→ **Work order**: Search the records below for the string "Definition" and copy each line where it turns up.

───── Data to process ─────

(** The goroutines of the connection itself only take blocks off its queue. *)
Lemma oc_step_kept s l bs s' :
  (forall blk, l <> ORecvBlock blk /\ l <> ODeliver blk) -> oc_step s l = Ret (bs, s') ->
  recv_kept (oc_base (os_conn s)) (oc_base (os_conn s')).
Proof.
  intros Hl. destruct l as [blk|blk| |i|i now ok|i|i now net|i now net|i now sec]; cbn [oc_step].
  - by destruct (Hl blk).
  - by destruct (Hl blk).
  - by intros; simplify_eq.
  - destruct (os_spawned s !! i); [|done]. by intros; simplify_eq.
  - destruct (os_dialing s !! i); [|done]. unfold connect_dialed. destruct ok; [by intros; simplify_eq|].
    destruct (SendDisconnect _ _ _) as [bs' base] eqn:Es. intros; simplify_eq. by apply SendDisconnect_kept in Es.
  - destruct (os_recv s !! i) as [[]|]; try done; by intros; simplify_eq.
  - unfold tcp_read_of. destruct (os_recv s !! i) as [[]|]; try done;
      (destruct (HalfOpenConn (os_conn s)) as [t|]; [|done]); cbn [mbind outcome_bind].
    + destruct (RecvRelay_read _ _ _) as [[[bs' pc] oc1]| |] eqn:E; [|done..]. cbn. intros; simplify_eq.
      by apply RecvRelay_read_kept in E.
    + destruct (RecvRelay_drain _ _ _ _) as [[bs' pc] oc1] eqn:E. cbn. intros; simplify_eq.
      by apply RecvRelay_drain_kept in E.
  - destruct (os_send s !! i) as [[]|]; try done.
    destruct (chan_recv _) as [blk q| |] eqn:Eq; [|by intros; simplify_eq|done].
    destruct (SendRelay_block _ _ _ _) as [[bs' oc1]| |] eqn:E; [|done..]. cbn. intros; simplify_eq.
    apply SendRelay_block_kept in E. etrans; [|exact E]. apply chan_recv_buf in Eq.
    constructor; cbn; try done. rewrite Eq. by apply suffix_cons_r.
  - destruct (os_send s !! i) as [[]|]; try done. destruct (stopped _); [|done].
    destruct sec; [|by intros; simplify_eq].
    destruct (closeThenCancelWithOnceSend _ _) as [[bs' oc1]| |] eqn:E; [|done..]. cbn. intros; simplify_eq.
    by apply once_send_kept in E.
Qed.

(** What the goroutines take off the ordered queue: the blocks [SendRelay] gets,
    and nothing else. *)
Lemma sendData_queue now d b bs b' : sendData now d b = (bs, b') -> orderedRecvQueue b' = orderedRecvQueue b.
Proof. unfold sendData. destruct (packData _ _ _ _). by intros [= _ <-]. Qed.

Lemma forward_queue now d oc bs oc' : forward now d oc = (bs, oc') -> orderedRecvQueue (oc_base oc') = orderedRecvQueue (oc_base oc).
Proof.
  unfold forward. destruct (sendData _ _ _) as [blocks base] eqn:Es. intros [= _ <-].
  by apply sendData_queue in Es.
Qed.

Lemma once_send_queue now oc bs oc' :
  closeThenCancelWithOnceSend now oc = Ret (bs, oc') -> orderedRecvQueue (oc_base oc') = orderedRecvQueue (oc_base oc).
Proof.
  unfold closeThenCancelWithOnceSend, close_conn. destruct (HalfOpenConn oc); [|done].
  cbn [mbind outcome_bind]. case_match; [by intros; simplify_eq|].
  destruct (SendDisconnect _ _ _) as [bs' base] eqn:Es. intros; simplify_eq.
  by apply SendDisconnect_same in Es as (_ & _ & E & _).
Qed.

Lemma SendRelay_block_queue now blk net oc bs oc' :
  SendRelay_block now blk net oc = Ret (bs, oc') -> orderedRecvQueue (oc_base oc') = orderedRecvQueue (oc_base oc).
Proof.
  unfold SendRelay_block. case_decide; [by intros; simplify_eq|]. case_decide.
  - destruct (HalfOpenConn oc) as [t|]; [|apply once_send_queue].
    destruct (tcp_Write _ _ _) as [[n [e|]] t']; [intros H'; by apply once_send_queue in H'|by intros; simplify_eq].
  - case_decide; [|by intros; simplify_eq]. destruct (BlockData blk); [done|].
    destruct (HalfOpenConn oc) eqn:Et; [|done]. repeat case_decide; [by intros; simplify_eq..|].
    unfold closeThenCancel, close_conn. rewrite Et. cbn. by intros; simplify_eq.
Qed.

Lemma RecvRelay_read_queue now res oc bs pc oc' :
  RecvRelay_read now res oc = Ret (bs, pc, oc') -> orderedRecvQueue (oc_base oc') = orderedRecvQueue (oc_base oc).
Proof.
  unfold RecvRelay_read. destruct res as [d|e].
  - destruct (forward _ _ _) eqn:E. intros; simplify_eq. by eapply forward_queue.
  - destruct (closeThenCancelWithOnceSend (now 0%nat) oc) as [[b oc1]| |] eqn:E;
      [apply once_send_queue in E|..]; destruct e; intros; simplify_eq/=; done.
Qed.

Lemma RecvRelay_drain_queue now i res oc bs pc oc' :
  RecvRelay_drain now i res oc = (bs, pc, oc') -> orderedRecvQueue (oc_base oc') = orderedRecvQueue (oc_base oc).
Proof.
  unfold RecvRelay_drain. destruct res as [[|b d]|e]; intros; simplify_eq; try done.
  destruct (forward _ _ _) eqn:E. simplify_eq. by eapply forward_queue.
Qed.

Lemma oc_step_takes s l bs s' :
  (forall blk, l <> ORecvBlock blk /\ l <> ODeliver blk) -> oc_step s l = Ret (bs, s') ->
  ch_buf (orderedRecvQueue (oc_base (os_conn s))) = takes_of s l ++ ch_buf (orderedRecvQueue (oc_base (os_conn s'))).
Proof.
  intros Hl. destruct l as [blk|blk| |i|i now ok|i|i now net|i now net|i now sec]; cbn [oc_step takes_of app].
  - by destruct (Hl blk).
  - by destruct (Hl blk).
  - by intros; simplify_eq.
  - destruct (os_spawned s !! i); [|done]. by intros; simplify_eq.
  - destruct (os_dialing s !! i); [|done]. unfold connect_dialed. destruct ok; [by intros; simplify_eq|].
    destruct (SendDisconnect _ _ _) as [bs' base] eqn:Es. intros; simplify_eq.
    apply SendDisconnect_same in Es as (_ & _ & E & _). cbn. by rewrite E.
  - destruct (os_recv s !! i) as [[]|]; try done; by intros; simplify_eq.
  - unfold tcp_read_of. destruct (os_recv s !! i) as [[]|]; try done;
      (destruct (HalfOpenConn (os_conn s)) as [t|]; [|done]); cbn [mbind outcome_bind].
    + destruct (RecvRelay_read _ _ _) as [[[bs' pc] oc1]| |] eqn:E; [|done..]. cbn. intros; simplify_eq/=.
      apply RecvRelay_read_queue in E. by rewrite E.
    + destruct (RecvRelay_drain _ _ _ _) as [[bs' pc] oc1] eqn:E. cbn. intros; simplify_eq/=.
      apply RecvRelay_drain_queue in E. by rewrite E.
  - destruct (os_send s !! i) as [[]|]; try done.
    destruct (chan_recv _) as [blk q| |] eqn:Eq; [|by intros; simplify_eq|done].
    destruct (SendRelay_block _ _ _ _) as [[bs' oc1]| |] eqn:E; [|done..]. cbn. intros; simplify_eq/=.
    apply SendRelay_block_queue in E. apply chan_recv_buf in Eq. rewrite E, Eq. done.
  - destruct (os_send s !! i) as [[]|]; try done. destruct (stopped _); [|done].
    destruct sec; [|by intros; simplify_eq].
    destruct (closeThenCancelWithOnceSend _ _) as [[bs' oc1]| |] eqn:E; [|done..]. cbn. intros; simplify_eq/=.
    apply once_send_queue in E. by rewrite E.
Qed.

(** The invariant depends on the receiving half only through what is closed. *)
Lemma oc_inv_base h0 tr a b c s base :
  oc_inv h0 tr (mkHistory a b c s) ->
  sendBlockID (bc_processor base) = sendBlockID (bc_processor (oc_base (os_conn s))) ->
  Connection.connectionID base = Connection.connectionID (oc_base (os_conn s)) ->
  closed base = closed (oc_base (os_conn s)) ->
  ch_closed (recvQueue base) = ch_closed (recvQueue (oc_base (os_conn s))) ->
  ch_closed (orderedRecvQueue base) = ch_closed (orderedRecvQueue (oc_base (os_conn s))) ->
  oc_inv h0 tr (mkHistory a b c (with_conn (set_oc_base base (os_conn s)) s)).
Proof.
  intros [Cu (N1 & N2 & N3) R Sh [C1 C2] No So Ou] E1 E2 E3 E4 E5.
  constructor; cbn [h_state h_sent h_read h_taken with_conn os_conn os_recv os_send set_oc_base oc_base HalfOpenConn] in *;
    try done.
  - unfold counter_ok in *. cbn. by rewrite E1.
  - split; [done|]. split; congruence.
  - unfold opened in *. cbn. by rewrite E3.
  - split; congruence.
Qed.

(** * Properties *)

Lemma oc_run_inv cid rs os tr h :
  run oc_hstep (oc_init cid rs os) tr = Some h -> oc_inv (oc_init cid rs os) tr h.
Proof.
  intros H. eapply (run_invariant oc_hstep (oc_inv (oc_init cid rs os))); [apply oc_inv_init| |exact H].
  intros. by eapply oc_inv_step.
Qed.

(** C26: target to client. However dials, relays, deliveries and cancellations
    interleave, the blocks an outbound connection sends are numbered 0, 1, 2 and
    so on, their data is exactly what was read from the target in the order read,
    and it sends at most one disconnect of both directions per dial. *)
Theorem outbound_to_client (cid : Z) (rs os : nat) (tr : list oc_label) (h : history) :
  run oc_hstep (oc_init cid rs os) tr = Some h ->
  numbered cid 0 (h_sent h) /\ concat (data_of <$> h_sent h) = h_read h /\
  (shutdowns (h_sent h) <= dials tr)%nat.
Proof.
  intros H. apply oc_run_inv in H as [_ [N _] R Sh _ _ _ _].
  split; [exact N|]. split; [exact R|lia].
Qed.

(** A target that answers and then closes while a block is on its way. *)
Definition example_run : list oc_label :=
  [ORecvBlock (NewConnectBlock 0 9 0 "t"); OConnect 0; ODialed 0 1 true;
   ODeliver (NewConnectBlock 0 9 0 "t"); OSend 0 2 None;
   ODeliver (newDataBlock 0 9 1 [x0a; x0b]); OSend 0 3 None;
   ORecvCheck 0; ORecvRead 0 (fun _ => 4) (Ok [x01; x02; x03]); ORecvCheck 0; ORecvCheck 0;
   ODeliver (newDataBlock 0 9 2 [x0c; x0d]); OSend 0 5 (Some 1%nat);
   ORecvRead 0 (fun _ => 6) (Err EOF); OSendDone 0 7 true].

Lemma outbound_to_client_witness :
  exists h, h_read h = [x01; x02; x03] /\ length (h_sent h) = 2%nat /\
  numbered 9 0 (h_sent h) /\ concat (data_of <$> h_sent h) = h_read h /\
  (shutdowns (h_sent h) <= dials example_run)%nat.
Proof.
  destruct (run oc_hstep (oc_init 9 32 32) example_run) as [h|] eqn:E; [|vm_compute in E; discriminate].
  exists h. pose proof E as E'. vm_compute in E'. injection E' as <-.
  split; [reflexivity|]. split; [reflexivity|]. exact (outbound_to_client _ _ _ _ _ E).
Defined.

(** C27: client to target. When one dial has succeeded, the target has been
    given a prefix of the data of the blocks taken off the ordered queue, and all
    of it as long as the socket has not been closed for writing. *)
Theorem outbound_to_target (cid : Z) (rs os : nat) (tr : list oc_label) (h : history) (t : tcp) :
  run oc_hstep (oc_init cid rs os) tr = Some h -> (established tr <= 1)%nat ->
  HalfOpenConn (os_conn (h_state h)) = Some t ->
  tcp_out t `prefix_of` concat (data_of <$> h_taken h) /\
  (tcp_closed t = false -> tcp_wclosed t = false -> tcp_out t = concat (data_of <$> h_taken h)).
Proof.
  intros H He Ht. apply oc_run_inv in H as [_ _ _ _ _ _ _ Ou]. specialize (Ou He). by rewrite Ht in Ou.
Qed.

Lemma outbound_to_target_witness :
  exists h t, tcp_out t = [x0a; x0b; x0c] /\
  tcp_out t `prefix_of` concat (data_of <$> h_taken h) /\
  (tcp_closed t = false -> tcp_wclosed t = false -> tcp_out t = concat (data_of <$> h_taken h)).
Proof.
  destruct (run oc_hstep (oc_init 9 32 32) example_run) as [h|] eqn:E; [|vm_compute in E; discriminate].
  exists h. pose proof E as E'. vm_compute in E'. injection E' as <-.
  exists (mkTcp [x0a; x0b; x0c] false false true). split; [reflexivity|].
  refine (outbound_to_target _ _ _ _ _ _ E _ _); [vm_compute; lia|reflexivity].
Defined.

(** C28: when an outbound connection panics. In any interleaving of its goroutines with
    each other, with what its peer hands it and with its target, the next step of one of
    them panics if and only if it is a [SendRelay] that takes a disconnect without a byte
    in it from the ordered queue: no other block, no error of the target, no order of
    closing and cancelling does it, but that block, which the other end of a tunnel may
    send, does it always. *)
Theorem outbound_panic_iff (cid : Z) (rs os : nat) (tr : list oc_label) (h : history) (l : oc_label) :
  run oc_hstep (oc_init cid rs os) tr = Some h ->
  oc_step (h_state h) l = Panic <-> takes_empty (h_state h) l.
Proof. intros Hrun. split; [apply oc_run_inv in Hrun; by apply oc_step_panics with (1 := Hrun)|apply takes_empty_panics]. Qed.

(** A target is dialled, and the other end sends such a block. *)
Definition empty_disconnect : Block := mkBlock TypeDisconnect 9 0 1 0 [] None.
Definition panicking_run : list oc_label :=
  [ORecvBlock (NewConnectBlock 0 9 0 "t"); OConnect 0; ODialed 0 1 true; ODeliver (NewConnectBlock 0 9 0 "t");
   OSend 0 2 None; ODeliver empty_disconnect].

Lemma outbound_panic_iff_witness :
  (exists h, run oc_hstep (oc_init 9 32 32) (take 12 example_run) = Some h /\ oc_step (h_state h) (OSend 0 5 None) <> Panic) /\
  (exists h, run oc_hstep (oc_init 9 32 32) panicking_run = Some h /\ oc_step (h_state h) (OSend 0 5 None) = Panic).
Proof.
  split.
  - destruct (run oc_hstep (oc_init 9 32 32) (take 12 example_run)) as [h|] eqn:E; [|vm_compute in E; discriminate].
    exists h. split; [reflexivity|]. rewrite (outbound_panic_iff _ _ _ _ _ _ E). vm_compute in E. injection E as <-.
    intros (i & now & net & blk & rest & [= <- <- <-] & _ & [= <- <-] & Ht & _). discriminate Ht.
  - destruct (run oc_hstep (oc_init 9 32 32) panicking_run) as [h|] eqn:E; [|vm_compute in E; discriminate].
    exists h. split; [reflexivity|]. rewrite (outbound_panic_iff _ _ _ _ _ _ E). vm_compute in E. injection E as <-.
    exists 0%nat, 5, None, empty_disconnect, []. repeat split.
Defined.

─────

→ **Solution to this exercise**:
Definition example_run : list oc_label :=
Definition empty_disconnect : Block := mkBlock TypeDisconnect 9 0 1 0 [] None.
Definition panicking_run : list oc_label :=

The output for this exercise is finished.